Greylist will endanger Pakistan’s handful of remaining banking links to the outside world. This would cause real financial pain to the fragile economy of Pakistan.

It  will squeeze Pakistan’s economy and make it harder to meet its mounting foreign financing needs, including potential future borrowings from the International Monetary Fund (IMF)

It would also lead to the downgrading of Pakistan’s debt ratings by international banking and credit rating agencies, making it more difficult to tap funds from international bond markets.

It will also suspend international funds and aid to Pakistan such as Coalition Support Funds money which the US owes to Pakistan for military operatations.

It  will also lessen investors confidence in Pakistan and impacts its imports and exports widening its existing huge current account deficit (CAD)

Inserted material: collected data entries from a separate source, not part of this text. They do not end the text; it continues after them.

(* ===== verification/Typed.v ===== *)
(** The types of the tracker's data: every number in the state fits the C++ type of
    its member, strings and buffers hold bytes, and peers, messages, packets and neighbours are
    stored under their own keys.  A connection is under its handle while it is connected
    ([handles_ok] of TrackerWf); one that was never connected has the handle 0.

    [event_typed] says the same of the arguments of an operation.  The proofs are in
    terms of [returns]: what an operation keeps, and what is known of its result. *)

From S2P Require Import Prelude BinaryIO Packets StdContainers BleConnection Tracker TrackerWf TrackerSafety Sending Events Protocol Connections Reports Stored.

(** * Types *)

(** [bd_addr_t] *)
Definition address_typed (addr : list Z) : Prop := length addr = 6%nat ∧ bytes_ok addr.

Definition in_int8 (z : Z) : Prop := - 2 ^ 7 ≤ z < 2 ^ 7.

Record conn_typed (c : BleConnection) : Prop := {
  ct_handle : in_width 16 (connection_handle c);
  ct_address : address_typed (bt_address c);
  ct_mtu : in_width 16 (bt_mtu c);
  ct_start : in_width 16 (packet_service_start_group_handle c);
  ct_end : in_width 16 (packet_service_end_group_handle c);
  ct_value : in_width 16 (packet_characteristic_value_handle c);
  ct_rssi : in_int8 (rssi c);
  ct_role : in_width 8 (role c);
  ct_seen : in_width 64 (last_seen_time c);
}.

Record peer_typed (id : Z) (p : Peer) : Prop := {
  pt_id : peer_id p = id;
  pt_width : in_width 64 id;
  pt_name : bytes_ok (peer_name p);
  pt_ttl : in_width 8 (max_ttl p);
}.

(** A raw packet under its handle. *)
Definition raw_typed (e : Z * list Z) : Prop := in_width 16 (fst e) ∧ bytes_ok (snd e).

Record typed {env : Env} (s : Tracker) : Prop := {
  ty_stored : stored_ok s;
  ty_peers : ∀ id a p, peers s !! id = Some (a, p) → peer_typed id p;
  ty_messages : ∀ id a m, messages s !! id = Some (a, m) → message_id m = id;
  ty_packets : ∀ id a p, packets s !! id = Some (a, p) → hash_of p = id;
  ty_connections : ∀ h a c, connections s !! h = Some (a, c) → in_width 16 h ∧ conn_typed c;
  ty_neighbours : ∀ k a c, available_neighbours s !! k = Some (a, c) → bt_address c = k ∧ conn_typed c;
  ty_notify : Forall raw_typed (raw_packet_to_notify s);
  ty_write : Forall raw_typed (raw_packet_to_write s);
  ty_offset : in_width 64 (timestamp_offset_ms s);
  ty_handles : ∀ h a, handle_peer_map s !! h = Some a → in_width 16 h;
}.

(** * What operations return *)

(** [m] keeps [I], and its result satisfies [P]. *)
Definition returns {S A} (I : S → Prop) (m : M S A) (P : A → Prop) : Prop :=
  ∀ s, I s → after m (λ a s', I s' ∧ P a) s.

Section returns.
Context {S : Type} (I : S → Prop).

Lemma returns_bind {A B} (m : M S A) (k : A → M S B) P Q :
  returns I m P → (∀ a, P a → returns I (k a) Q) → returns I (m ≫= k) Q.
Proof.
  intros Hm Hk s Hs. apply after_bind. eapply after_mono; [by apply Hm|]. intros a s' [Hs' Ha]. by apply Hk.
Qed.
Lemma returns_ret {A} (a : A) (P : A → Prop) : P a → returns I (mret a) P.
Proof. by intros Ha s Hs. Qed.
Lemma returns_fail {A} e (P : A → Prop) : returns I (fail e) P.
Proof. by intros s Hs. Qed.
Lemma returns_get : returns I get I.
Proof. by intros s Hs. Qed.
Lemma returns_gets {A} (f : S → A) (P : A → Prop) : (∀ s, I s → P (f s)) → returns I (gets f) P.
Proof. intros Hf s Hs. split; [done|by apply Hf]. Qed.
Lemma returns_lift {A} (r : result A) (P : A → Prop) :
  (∀ a, r = Ok a → P a) → returns I (lift_result r) P.
Proof. intros Hr s Hs. destruct r as [a|]; [|done]. split; [done|by apply Hr]. Qed.
Lemma returns_modify f (P : unit → Prop) : (∀ s, I s → I (f s)) → P tt → returns I (modify f) P.
Proof. intros Hf HP s Hs. by split; [apply Hf|]. Qed.
Lemma returns_mono {A} (m : M S A) (P Q : A → Prop) :
  returns I m P → (∀ a, P a → Q a) → returns I m Q.
Proof. intros Hm HPQ s Hs. eapply after_mono; [by apply Hm|]. intros a s' [? ?]. auto. Qed.
Lemma returns_for_each {A} (xs : list A) (f : A → M S unit) :
  (∀ x, x ∈ xs → returns I (f x) (λ _, True)) → returns I (for_each xs f) (λ _, True).
Proof.
  induction xs as [|x xs IH]; intros Hf; [by apply returns_ret|].
  eapply returns_bind; [apply Hf; set_solver|]. intros [] _. apply IH. intros; apply Hf; set_solver.
Qed.
Lemma returns_keeps {A} (m : M S A) : keeps I m → returns I m (λ _, True).
Proof. intros Hm s Hs. eapply after_mono; [by apply Hm|]. done. Qed.
End returns.

(** * Lemmas: encodings are bytes *)

Lemma bytes_app l1 l2 : bytes_ok l1 → bytes_ok l2 → bytes_ok (l1 ++ l2).
Proof. intros. by apply Forall_app. Qed.
Lemma bytes_cons b l : in_width 8 b → bytes_ok l → bytes_ok (b :: l).
Proof. intros. by apply Forall_cons. Qed.
Lemma bytes_nil : bytes_ok [].
Proof. by apply Forall_nil. Qed.

Create HintDb bytes.
#[export] Hint Resolve bytes_app bytes_cons bytes_nil be_bytes_ok limit_bytes_ok clip8_in_width : bytes.

Lemma PacketBase_enc_bytes p : bytes_ok (PacketBase_enc p).
Proof. unfold PacketBase_enc, recipient_enc. destruct (hasPacketRecipient _); auto with bytes. Qed.
Lemma PassAlong_enc_bytes p : bytes_ok (payload p) → bytes_ok (PassAlong_enc p).
Proof.
  intros Hp. pose proof (PacketBase_enc_bytes (pa_base p)). unfold PassAlong_enc.
  destruct (hasPayload p); auto with bytes.
Qed.
Lemma str8_enc_bytes s : bytes_ok s → bytes_ok (str8_enc s).
Proof. intros. unfold str8_enc. auto with bytes. Qed.
Lemma packet_enc_bytes b body : Base_ok b → bytes_ok body → bytes_ok (packet_enc b body).
Proof.
  intros (? & ? & ? & ?) ?. unfold packet_enc, Base_enc.
  apply bytes_app; [apply bytes_cons; [done|]; auto with bytes|].
  apply bytes_app; [|done]. auto 10 with bytes.
Qed.
#[export] Hint Resolve PacketBase_enc_bytes PassAlong_enc_bytes str8_enc_bytes : bytes.

Lemma encoding_bytes p : forwardable p → bytes_ok (encoding p).
Proof.
  destruct p as [m|p|a]; cbn [forwardable encoding].
  - intros [(Hb & Hf & Ht & Hid & Hn & Hc) _]. apply packet_enc_bytes; [apply Hb|].
    unfold Message_enc, str16_enc. auto 10 with bytes.
  - intros [[Hb Hp] _]. apply packet_enc_bytes; [apply Hb|]. auto with bytes.
  - intros [[[Hb Hp] Hn] _]. apply packet_enc_bytes; [apply Hb|]. unfold Announce_enc. auto with bytes.
Qed.

(** * Lemmas: the members *)

Lemma in_width_0 w : 0 ≤ w → in_width w 0.
Proof. intros. unfold in_width. split; [done|]. by apply Z.pow_pos_nonneg. Qed.

Lemma conn_typed_new : conn_typed BleConnection_new.
Proof. constructor; cbn; try decide_concrete; split; decide_concrete. Qed.
Lemma conn_typed_setConnectionHandle v c : in_width 16 v → conn_typed c → conn_typed (setConnectionHandle v c).
Proof. intros ? []. by constructor. Qed.
Lemma conn_typed_setNotificationEnabled v c : conn_typed c → conn_typed (setNotificationEnabled v c).
Proof. intros []. by constructor. Qed.
Lemma conn_typed_setConnected v c : conn_typed c → conn_typed (setConnected v c).
Proof. intros []. by constructor. Qed.
Lemma conn_typed_setBleAddress a t c : address_typed a → conn_typed c → conn_typed (setBleAddress a t c).
Proof. intros ? []. by constructor. Qed.
Lemma conn_typed_setHasData v c : conn_typed c → conn_typed (setHasData v c).
Proof. intros []. by constructor. Qed.
Lemma conn_typed_setServices v c : conn_typed c → conn_typed (setServices v c).
Proof. intros []. by constructor. Qed.
Lemma conn_typed_setRssi v c : in_int8 v → conn_typed c → conn_typed (setRssi v c).
Proof. intros ? []. by constructor. Qed.
Lemma conn_typed_setTimestamp v c : in_width 64 v → conn_typed c → conn_typed (setTimestamp v c).
Proof. intros ? []. by constructor. Qed.
Lemma conn_typed_setRole v c : in_width 8 v → conn_typed c → conn_typed (setRole v c).
Proof. intros ? []. by constructor. Qed.

Create HintDb typed.
#[export] Hint Resolve conn_typed_new conn_typed_setConnectionHandle conn_typed_setNotificationEnabled
  conn_typed_setConnected conn_typed_setBleAddress conn_typed_setHasData conn_typed_setServices
  conn_typed_setRssi conn_typed_setTimestamp conn_typed_setRole ct_handle : typed.
#[export] Hint Resolve returns_get returns_fail : typed.
#[export] Hint Extern 1 (True) => exact Logic.I : typed.

Section members.
Context {env : Env}.

(** Members that hold pointers only, and the calls. *)
Lemma typed_pointers s s' :
  announce s' = announce s → messages s' = messages s → packets s' = packets s → peers s' = peers s →
  connections s' = connections s → available_neighbours s' = available_neighbours s →
  raw_packet_to_notify s' = raw_packet_to_notify s → raw_packet_to_write s' = raw_packet_to_write s →
  timestamp_offset_ms s' = timestamp_offset_ms s → handle_peer_map s' = handle_peer_map s →
  typed s → typed s'.
Proof.
  intros H1 H2 H3 H4 H5 H6 H7 H8 H9 H10 [[] ? ? ? ? ? ? ? ? ?].
  constructor; [constructor|..]; rewrite ?H1, ?H2, ?H3, ?H4, ?H5, ?H6, ?H7, ?H8, ?H9, ?H10; done.
Qed.

Lemma typed_connections f s :
  typed s → (∀ h a c, f (connections s) !! h = Some (a, c) → in_width 16 h ∧ conn_typed c) →
  typed (upd_connections f s).
Proof. intros [[]] Hf. by constructor; [constructor|..]. Qed.
Lemma typed_neighbours f s :
  typed s → (∀ k a c, f (available_neighbours s) !! k = Some (a, c) → bt_address c = k ∧ conn_typed c) →
  typed (upd_available_neighbours f s).
Proof. intros [[]] Hf. by constructor; [constructor|..]. Qed.
Lemma typed_peers f s :
  typed s → (∀ id a p, f (peers s) !! id = Some (a, p) → peer_typed id p) → typed (upd_peers f s).
Proof. intros [[]] Hf. by constructor; [constructor|..]. Qed.
Lemma typed_notify f s :
  typed s → Forall raw_typed (f (raw_packet_to_notify s)) → typed (upd_raw_packet_to_notify f s).
Proof. intros [[]] Hf. by constructor; [constructor|..]. Qed.
Lemma typed_write f s :
  typed s → Forall raw_typed (f (raw_packet_to_write s)) → typed (upd_raw_packet_to_write f s).
Proof. intros [[]] Hf. by constructor; [constructor|..]. Qed.
Lemma typed_offset f s :
  typed s → in_width 64 (f (timestamp_offset_ms s)) → typed (upd_timestamp_offset_ms f s).
Proof. intros [[]] Hf. by constructor; [constructor|..]. Qed.
Lemma typed_handles f s :
  typed s → (∀ h a, f (handle_peer_map s) !! h = Some a → in_width 16 h) → typed (upd_handle_peer_map f s).
Proof. intros [[]] Hf. by constructor; [constructor|..]. Qed.
Lemma typed_message m a s :
  typed s → forwardable (PMessage m) → typed (upd_messages (λ ms, <[message_id m := (a, m)]> ms) s).
Proof.
  intros Hs Hm. pose proof (st_message a m s Hm (ty_stored s Hs)). destruct Hs. constructor; try done.
  intros id b m'. cbn. rewrite lookup_insert_Some. intros [[<- [= <- <-]]|[_ Hk]]; [done|eauto].
Qed.
Lemma typed_packet p a s :
  typed s → forwardable (PPassAlong p) → typed (upd_packets (λ ps, <[hash_of p := (a, p)]> ps) s).
Proof.
  intros Hs Hp. pose proof (st_packet a p s Hp (ty_stored s Hs)). destruct Hs. constructor; try done.
  intros id b p'. cbn. rewrite lookup_insert_Some. intros [[<- [= <- <-]]|[_ Hk]]; [done|eauto].
Qed.
Lemma typed_announce f s : typed s → stored_ok (upd_announce f s) → typed (upd_announce f s).
Proof. intros [] Hf. by constructor. Qed.

Lemma typed_set_connection h n s :
  typed s → in_width 16 h → conn_typed (snd n) → typed (set_connection h n s).
Proof.
  intros Hs Hh Hn. apply typed_connections; [done|]. intros h' a c.
  rewrite lookup_insert_Some. intros [[<- ->]|[_ Hk]]; [done|by eapply ty_connections].
Qed.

Why FATF has decided to continue Pakistan in Grey List?

The statement issued by FATF states that Pakistan should continue to work on implementing its action plan to address its strategic deficiencies, including by adequately demonstrating its proper understanding of the terror financing risks posed by the terrorist groups and conducting supervision on a risk-sensitive basis.FATF notes that even though Pakistan has revised its terror financing risk assessment, it does not reflect proper understanding of the TF risks posed by Da’esh (ISIS), AL-Qaida, JuD (Jamat-ud- Dawa), FIF (Falah-e-Insaniat Foundation), LeT (Lashkar-e-Taiba), JeM (Jaish-e-Mohammad), HQN (Haqqani Network) and persons affiliated with the Taliban.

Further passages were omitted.